1. M. B..., technicien forestier, exerçait, en dernier lieu, les fonctions de chef de triage de Schoenbourg au sein de l'unité territoriale de Saverne de l'agence Nord Alsace de l'Office national des forêts (ONF). Par un arrêté du 22 avril 2014, le directeur national de l'ONF lui a infligé la sanction disciplinaire de mise à la retraite d'office avec radiation des cadres à compter du 1er mai 2014. Par un jugement du 25 février 2016, devenu définitif, le tribunal administratif de Strasbourg a annulé l'arrêté du 22 avril 2014 et a enjoint à l'ONF de réintégrer M. B... ainsi que de procéder à la reconstitution administrative de sa carrière dans un délai de deux mois à compter de la notification de ce jugement. Par un arrêté du 24 mars 2016, M. B... a été réintégré dans un poste d'agent patrimonial à Schoenbourg au sein des services fonctionnels de l'agence Nord Alsace de l'ONF. M. B... a demandé l'annulation de cet arrêté. Un jugement du 24 janvier 2018 du tribunal administratif de Strasbourg puis un arrêt du 27 décembre 2019 de la cour administrative d'appel de Nancy ont rejeté les demandes de M. B... tendant à l'annulation de cet arrêté et à ce qu'il soit déclaré nul et non avenu. M. B... a, de nouveau, demandé au tribunal administratif de Strasbourg d'annuler cet arrêté du 24 mars 2016 et de le déclarer nul et non avenu. Par un jugement du 23 mars 2021 dont M. B... relève appel, le tribunal administratif de Strasbourg a rejeté cette demande.
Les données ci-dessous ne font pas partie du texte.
(** X11: every statement extracted from a directive is a text that is not
    empty, of characters of the statement pattern, with no double quote
    left in it: the quotes are single quotes. *)
Theorem statements_normalised documentation errorLocation z :
  _extractZodDirectives documentation errorLocation = JS.Ok (Some z) →
  Forall (λ statement, statement ≠ "" ∧ allChars normalisedChar statement = true)
    (ExtendedDMMFModel.statements z).
Proof.
  unfold ExtendedDMMFModel._extractZodDirectives.
  destruct documentation as [[|c doc] |]; [done | | done].
  destruct (RegExp.match_ _ _) as [importStatements |]; [| done].
  case_bool_decide; [done |].
  destruct (RegExp.group importStatements "imports"); simpl; [| done].
  intros [= <-]. simpl. apply Forall_forall. intros statement.
  rewrite list_elem_of_omap. intros (piece & _ & Hp).
  destruct (ExtendedDMMFModel.extractStatement piece) as [st |] eqn:E; simpl in Hp; [| done].
  destruct st; simpl in Hp; [done |]. injection Hp as <-.
  by apply extractStatement_Some in E.
Qed.

(** X12: a model whose documentation is absent, empty or without a match of
    the directive pattern is constructed: its cleared documentation is
    undefined and its import set holds the automatic statements, each once
    where first seen. *)
Theorem construction_without_directive generatorConfig model :
  (∀ doc, DMMF.documentation model = Some doc → doc ≠ "" →
          RegExp.match_ doc IMPORT_STATEMENT_REGEX = None) →
  ∃ m,
    new generatorConfig model = JS.Ok m
    ∧ ExtendedDMMFModel.clearedDocumentation m = None
    ∧ ExtendedDMMFModel.imports m
      = firstSeen [] (automaticStatements generatorConfig (ExtendedDMMFModel.fields m)).
Proof.
  intros Hdoc.
  assert (_extractZodDirectives (DMMF.documentation model)
            (ExtendedDMMFModel._setErrorLocation (DMMF.name model)) = JS.Ok None) as Hz.
  { unfold ExtendedDMMFModel._extractZodDirectives.
    destruct (DMMF.documentation model) as [[|c doc] |]; [done | | done].
    by rewrite (Hdoc (String c doc)). }
  unfold ExtendedDMMFModel.new, ExtendedDMMFModel._getDocumentationContent.
  rewrite Hz. simpl. eexists. split_and!; [reflexivity | done |]. simpl.
  unfold ExtendedDMMFModel._getExtendedFields.
  by rewrite _getAutomaticImports_automaticStatements, newSet_firstSeen.
Qed.

(** X14: the flags of a constructed model: it has relation fields exactly when
    one of its fields is of kind [object], that is when the list of
    relation fields is not empty, and it has omit fields exactly when one of
    its fields is an omit field. *)
Theorem model_flags generatorConfig model m :
  new generatorConfig model = JS.Ok m →
  (ExtendedDMMFModel.hasRelationFields m = true
   ↔ ∃ f, f ∈ ExtendedDMMFModel.fields m ∧ ExtendedDMMFField.kind f = "object")
  ∧ (ExtendedDMMFModel.hasRelationFields m = false ↔ ExtendedDMMFModel.relationFields m = [])
  ∧ (ExtendedDMMFModel.hasOmitFields m = true
     ↔ ∃ f, f ∈ ExtendedDMMFModel.fields m ∧ ExtendedDMMFField.isOmitField f = true).
Proof.
  unfold ExtendedDMMFModel.new.
  destruct (ExtendedDMMFModel._getDocumentationContent _ _ _ _ _ _); simpl; [| done].
  intros [= <-]. simpl.
  unfold ExtendedDMMFModel._setHasRelationFields, ExtendedDMMFModel._setRelationFields,
    ExtendedDMMFModel._setHasOmitFields.
  set (fields := ExtendedDMMFModel._getExtendedFields _ _ _ _).
  split_and!.
  - rewrite Nat.ltb_lt. split.
    + intros Hlen. destruct (filter _ fields) as [|f fs] eqn:E; [simpl in Hlen; lia |].
      assert (f ∈ filter (λ field, ExtendedDMMFField.kind field = "object") fields) as Hf
        by (rewrite E; left).
      apply list_elem_of_filter in Hf as [Hk Hf]. by exists f.
    + intros (f & Hf & Hk).
      assert (f ∈ filter (λ field, ExtendedDMMFField.kind field = "object") fields) as Hin
        by (by apply list_elem_of_filter).
      destruct (filter _ fields); [by apply elem_of_nil in Hin | simpl; lia].
  - rewrite Nat.ltb_ge. destruct (filter _ fields); simpl; split; (done || lia).
  - apply existsb_elem_of.
Qed.
Definition parse_number (s : jsstring) : option (jsstring * jsstring) :=
  match parse_int_part s with
  | Some (i, s1) =>
      match parse_frac_part s1 with
      | Some (f, s2) =>
          match parse_exp_part s2 with
          | Some (e, s3) => Some (i ++ f ++ e, s3)
          | None => None
          end
      | None => None
      end
  | None => None
  end.

Fixpoint parse_value (fuel : nat) (s : jsstring) : parsed jsval :=
  match fuel with
  | O => OutOfFuel
  | S f =>
      match s with
      | [] => Rejected
      | c :: r =>
          if chr "{" c then
            match skip_ws r with
            | c' :: r' =>
                if chr "}" c' then Parsed (JObj []) r'
                else parse_members f (c' :: r') []
            | [] => Rejected
            end
          else if chr "[" c then
            match skip_ws r with
            | c' :: r' =>
                if chr "]" c' then Parsed (JArr []) r'
                else parse_elements f (c' :: r') []
            | [] => Rejected
            end
          else if c =? 34 then
            match parse_chars r [] with
            | Some (str, r') => Parsed (JStr str) r'
            | None => Rejected
            end
          else if chr "-" c || is_digit c then
            match parse_number s with
            | Some (l, r') => Parsed (JNum l) r'
            | None => Rejected
            end
          else if startsWith (lit "true") s then Parsed (JBool true) (drop 4 s)
          else if startsWith (lit "false") s then Parsed (JBool false) (drop 5 s)
          else if startsWith (lit "null") s then Parsed JNull (drop 4 s)
          else Rejected
      end
  end

with parse_elements (fuel : nat) (s : jsstring) (acc : list jsval) : parsed jsval :=
  match fuel with
  | O => OutOfFuel
  | S f =>
      match parse_value f s with
      | Parsed v r =>
          match skip_ws r with
          | c :: r' =>
              if chr "," c then parse_elements f (skip_ws r') (v :: acc)
              else if chr "]" c then Parsed (JArr (rev (v :: acc))) r'
              else Rejected
          | [] => Rejected
          end
      | Rejected => Rejected
      | OutOfFuel => OutOfFuel
      end
  end

with parse_members (fuel : nat) (s : jsstring) (acc : list (jsstring * jsval)) : parsed jsval :=
  match fuel with
  | O => OutOfFuel
  | S f =>
      match s with
      | c :: r =>
          if c =? 34 then
            match parse_chars r [] with
            | Some (k, r1) =>
                match skip_ws r1 with
                | c1 :: r2 =>
                    if chr ":" c1 then
                      match parse_value f (skip_ws r2) with
                      | Parsed v r3 =>
                          match skip_ws r3 with
                          | c3 :: r4 =>
                              if chr "," c3 then
                                parse_members f (skip_ws r4) ((k, v) :: acc)
                              else if chr "}" c3 then
                                Parsed (JObj (rev ((k, v) :: acc))) r4
                              else Rejected
                          | [] => Rejected
                          end
                      | Rejected => Rejected
                      | OutOfFuel => OutOfFuel
                      end
                    else Rejected
                | [] => Rejected
                end
            | None => Rejected
            end
          else Rejected
      | [] => Rejected
      end
  end.

(** [JSON.parse(text)]: one value between optional white space, or a
    [SyntaxError]. *)
Definition JSON_parse (text : jsstring) : result jsval :=
  let s := skip_ws text in
  match parse_value (2 * length s + 1) s with
  | Parsed v r =>
      match skip_ws r with
      | [] => Return v
      | _ :: _ => Throw SyntaxError
      end
  | Rejected | OutOfFuel => Throw SyntaxError
  end.

(** *** The JSON text of a value

    The text that a serialiser writes for a value; it serves to state that
    [JSON_parse] reads every JSON value back. *)

(** The hexadecimal digit, in lower case, of a number below 16. *)
Definition hex_digit (d : N) : N := if d <? 10 then 48 + d else 87 + d.

(** One code unit inside a JSON string: the quote, the backslash and the
    control characters are escaped. *)
Definition escape_unit (c : N) : jsstring :=
  if c =? 34 then [92; 34]
  else if c =? 92 then [92; 92]
  else if c =? 8 then [92; 98]
  else if c =? 12 then [92; 102]
  else if c =? 10 then [92; 110]
  else if c =? 13 then [92; 114]
  else if c =? 9 then [92; 116]
  else if c <? 32 then [92; 117; 48; 48; hex_digit (c / 16); hex_digit (c mod 16)]
  else [c].

(** A string between quotes. *)
Definition JSON_string (s : jsstring) : jsstring := [34] ++ flat_map escape_unit s ++ [34].

(** A member of an object: key, colon, value. *)
Definition member_text (text : jsval -> jsstring) (kv : jsstring * jsval) : jsstring :=
  JSON_string (fst kv) ++ [58] ++ text (snd kv).

(** The compact JSON text of a value: no white space, members in order. *)
Fixpoint JSON_text (v : jsval) : jsstring :=
  match v with
  | JUndefined => []
  | JNull => lit "null"
  | JBool true => lit "true"
  | JBool false => lit "false"
  | JNum l => l
  | JStr s => JSON_string s
  | JArr items => [91] ++ join_with [44] (map JSON_text items) ++ [93]
  | JObj props => [123] ++ join_with [44] (map (member_text JSON_text) props) ++ [125]
  end.

(** The values that have a JSON text: no [undefined] inside, and number
    literals that the grammar accepts. *)
Fixpoint is_JSON (v : jsval) : Prop :=
  match v with
  | JUndefined => False
  | JNull | JBool _ | JStr _ => True
  | JNum l => parse_number l = Some (l, [])
  | JArr items => fold_right and True (map is_JSON items)
  | JObj props => fold_right and True (map (fun kv => is_JSON (snd kv)) props)
  end.

(** What may follow a number in a text: nothing, or a character that does
    not continue it. *)
Definition number_end (rest : jsstring) : bool :=
  match rest with
  | [] => true
  | c :: _ => negb (is_digit c || chr "." c || chr "e" c || chr "E" c)
  end.

(** Fuel for a text [s]: more than twice its length plus [extra]. *)
Definition fuel_for (s : jsstring) (extra fuel : nat) : Prop :=
  (2 * length s + extra < fuel)%nat.

(** [v] is read back from its text, whatever follows the text. *)
Definition reads_back (v : jsval) : Prop :=
  is_JSON v ->
  forall fuel rest,
    number_end rest = true ->
    fuel_for (JSON_text v ++ rest) 0 fuel ->
    parse_value fuel (JSON_text v ++ rest) = Parsed v rest.

(** *** The brace regular expression

    The source matches the reply against an opening brace, any run of
    characters (line breaks included, taken greedily) and a closing brace.

    [through_last c s] is the longest prefix of [s] that ends with [c]: what
    a greedy [[\s\S]*] followed by [c] matches at the start of [s]. *)
Fixpoint through_last (c : char16) (s : jsstring) : option jsstring :=
  match s with
  | [] => None
  | x :: r =>
      match through_last c r with
      | Some p => Some (x :: p)
      | None => if x =? c then Some [x] else None
      end
  end.

(** [text.match(re)] for that expression: [None] for [null], else element
    [0] of the match array.  The start positions are tried from the left. *)
Fixpoint match_braces (text : jsstring) : option jsstring :=
  match text with
  | [] => None
  | c :: r =>
      match (if chr "{" c then through_last 125 r else None) with
      | Some m => Some (c :: m)
      | None => match_braces r
      end
  end.

End JS.

Import JS.

(* ===================================================================== *)
(** ** Effects of a handler *)
(* ===================================================================== *)

Module Eff.

(** The [type] field of a message. *)
Inductive author := user | ai | seller.

(** An entry of the message log.  [id] is a clock reading printed as a
    string; [isAudio] and [hasImage] are optional in the source. *)
Record message := {
  id : jsstring;
  type : author;
  content : jsval;
  timestamp : Z;
  isAudio : option bool;
  hasImage : option bool
}.

Inductive toast_variant := destructive.

(** The argument of [toast({...})]. *)
Record toast := {
  title : jsstring;
  description : jsstring;
  variant : option toast_variant
}.

(** The two remote services; the request headers are constants of the
    source and are left out. *)
Inductive endpoint :=
| OpenRouterChat      (* https://openrouter.ai/api/v1/chat/completions *)
| GoogleVision.       (* https://vision.googleapis.com/v1/images:annotate *)

(** What a handler does to the world, one constructor per kind of call:
    the state setters ([SetMessages] stands for [onUpdateMessages] in the
    text chat and for [setChatMessages] in the analyzer), [toast], [fetch]
    with the object handed to [JSON.stringify], [console.error] and
    [setTimeout]. *)
Inductive action :=
| SetMessages (log : list message)
| SetInputMessage (s : jsstring)
| SetIsRecording (b : bool)
| SetIsLoading (b : bool)
| SetUploadedImage (img : option jsstring)
| SetIsAnalyzing (b : bool)
| SetAnalysisResult (r : jsval)
| SetDragActive (b : bool)
| ShowToast (t : toast)
| Fetch (ep : endpoint) (body : jsval)
| ConsoleError (label : jsstring) (e : exn)
| SetTimeout (ms : Z).

(** A computation: the actions performed so far, and a value or the
    exception that stopped it. *)
Definition M (A : Type) : Type := list action * result A.

Definition ret {A} (a : A) : M A := ([], Return a).

Definition bind {A B} (m : M A) (k : A -> M B) : M B :=
  match m with
  | (w, Return a) => let (w', r) := k a in (w ++ w', r)
  | (w, Throw e) => (w, Throw e)
  end.

Definition throw {A} (e : exn) : M A := ([], Throw e).

Definition emit (a : action) : M unit := ([a], Return tt).

Definition lift {A} (r : result A) : M A := ([], r).

(** [try { body } catch (e) { handler e }] *)
Definition try_catch {A} (body : M A) (handler : exn -> M A) : M A :=
  match body with
  | (w, Return a) => (w, Return a)
  | (w, Throw e) => let (w', r) := handler e in (w ++ w', r)
  end.

(** [try { body } finally { fin }] *)
Definition try_finally {A} (body : M A) (fin : M unit) : M A :=
  let (w, r) := body in
  match fin with
  | (w', Return _) => (w ++ w', r)
  | (w', Throw e) => (w ++ w', Throw e)
  end.

Declare Scope eff_scope.
Delimit Scope eff_scope with eff.
Notation "x <- m ;; k" := (bind m (fun x => k))
  (at level 100, m at next level, right associativity) : eff_scope.
Notation "m ;; k" := (bind m (fun _ => k))
  (at level 100, right associativity) : eff_scope.

Definition trace {A} (m : M A) : list action := fst m.
Definition outcome {A} (m : M A) : result A := snd m.

(** *** The network *)

(** What [await fetch(...)] meets once the request has settled: the promise
    rejects (no connection, DNS, CORS), or a response arrives with a status
    and a body text.  A request that never settles is not described: the
    handler that awaits it stops at the [await], before its [catch] and its
    [finally], and what is said of a handler below is said of its runs in
    which the request settles. *)
Inductive http :=
| Rejects
| Responds (status : Z) (body : jsstring).

Record response := { res_status : Z; res_body : jsstring }.

(** [response.ok] *)
Definition ok (r : response) : bool := ((200 <=? res_status r) && (res_status r <=? 299))%Z.

(** [await fetch(url, {method: "POST", body: JSON.stringify(body)})] *)
Definition fetch (ep : endpoint) (body : jsval) (net : http) : M response :=
  bind (emit (Fetch ep body)) (fun _ =>
    match net with
    | Rejects => throw NetworkFailure
    | Responds status text => ret {| res_status := status; res_body := text |}
    end).

(** [await response.json()] *)
Definition json (r : response) : M jsval := lift (JSON_parse (res_body r)).

(** *** Observations on a trace *)

Definition is_fetch (a : action) : bool :=
  match a with Fetch _ _ => true | _ => false end.

Definition toasts (w : list action) : list toast :=
  omap (fun a => match a with ShowToast t => Some t | _ => None end) w.

Definition network_calls (w : list action) : list action := filter is_fetch w.

Definition is_error_toast (t : toast) : bool :=
  match variant t with Some destructive => true | None => false end.

(** The message log after a trace: the last [SetMessages] wins. *)
Fixpoint log_after (w : list action) (log : list message) : list message :=
  match w with
  | [] => log
  | SetMessages l :: r => log_after r l
  | _ :: r => log_after r log
  end.

End Eff.

Import Eff.
Local Open Scope eff_scope.

(* ===================================================================== *)
(** ** Shared pieces of the two components *)
(* ===================================================================== *)

(** [err.message].  The wording of the errors that the runtime raises is
    left to the engine; the model prints the name of their class. *)
Definition exn_message (e : exn) : jsstring :=
  match e with
  | Error m => m
  | TypeError => lit "TypeError"
  | SyntaxError => lit "SyntaxError"
  | NetworkFailure => lit "Failed to fetch"
  end.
Sur la régularité du jugement attaqué :

En ce qui concerne la recevabilité de la demande de première instance :

2. En premier lieu, l'article 12 de la loi du 13 juillet 1983 portant droits et obligations des fonctionnaires, dans sa rédaction applicable en l'espèce, dispose que : " Le grade est distinct de l'emploi. / Le grade est le titre qui confère à son titulaire vocation à occuper l'un des emplois qui lui correspondent. / Toute nomination ou toute promotion dans un grade qui n'intervient pas exclusivement en vue de pourvoir à un emploi vacant et de permettre à son bénéficiaire d'exercer les fonctions correspondantes est nulle (...) ". Aux termes du I de l'article 3 du décret du 17 décembre 2013 portant statut particulier du corps des techniciens supérieurs forestiers de l'Office national des forêts : " I. - Les membres du corps des techniciens supérieurs forestiers de l'Office national des forêts exercent les fonctions suivantes : / 1° Ils contribuent à la mise en œuvre des missions de protection, de conservation et de surveillance de la forêt et des milieux naturels, dans le cadre du régime forestier ou des missions d'intérêt général qui sont confiées à l'Office national des forêts. Ils constatent les infractions énumérées à l'article L. 161-1 du code forestier. A cet effet, ils sont assermentés et commissionnés conformément à l'article R. 161-2 du code précité. Ils contribuent au bon déroulement des ventes publiques ; / 2° Ils participent, tant au titre du service de gestion que dans le cadre des conventions passées par l'établissement avec l'Etat, les autres personnes morales de droit public et les personnes privées, à toutes les tâches actives de technique forestière, d'exploitation, d'aménagement et d'équipement de la forêt et des milieux naturels associés. / Ils peuvent, pour tout ou partie de leurs fonctions, être en charge d'un secteur forestier dénommé triage et être spécialisés dans les différents domaines de compétence de l'Office national des forêts auprès de chacun de ses niveaux d'organisation. Ils peuvent se voir confier des missions particulières, notamment en matière de formation professionnelle, de recherche et développement, et de santé et sécurité au travail ainsi qu'en matière d'accueil du public dans les milieux naturels et forestiers (...) ". Selon le II de l'article 4 du même décret : " II. - Les techniciens supérieurs forestiers de l'Office national des forêts exercent leurs fonctions dans les différents services de l'Office national des forêts ".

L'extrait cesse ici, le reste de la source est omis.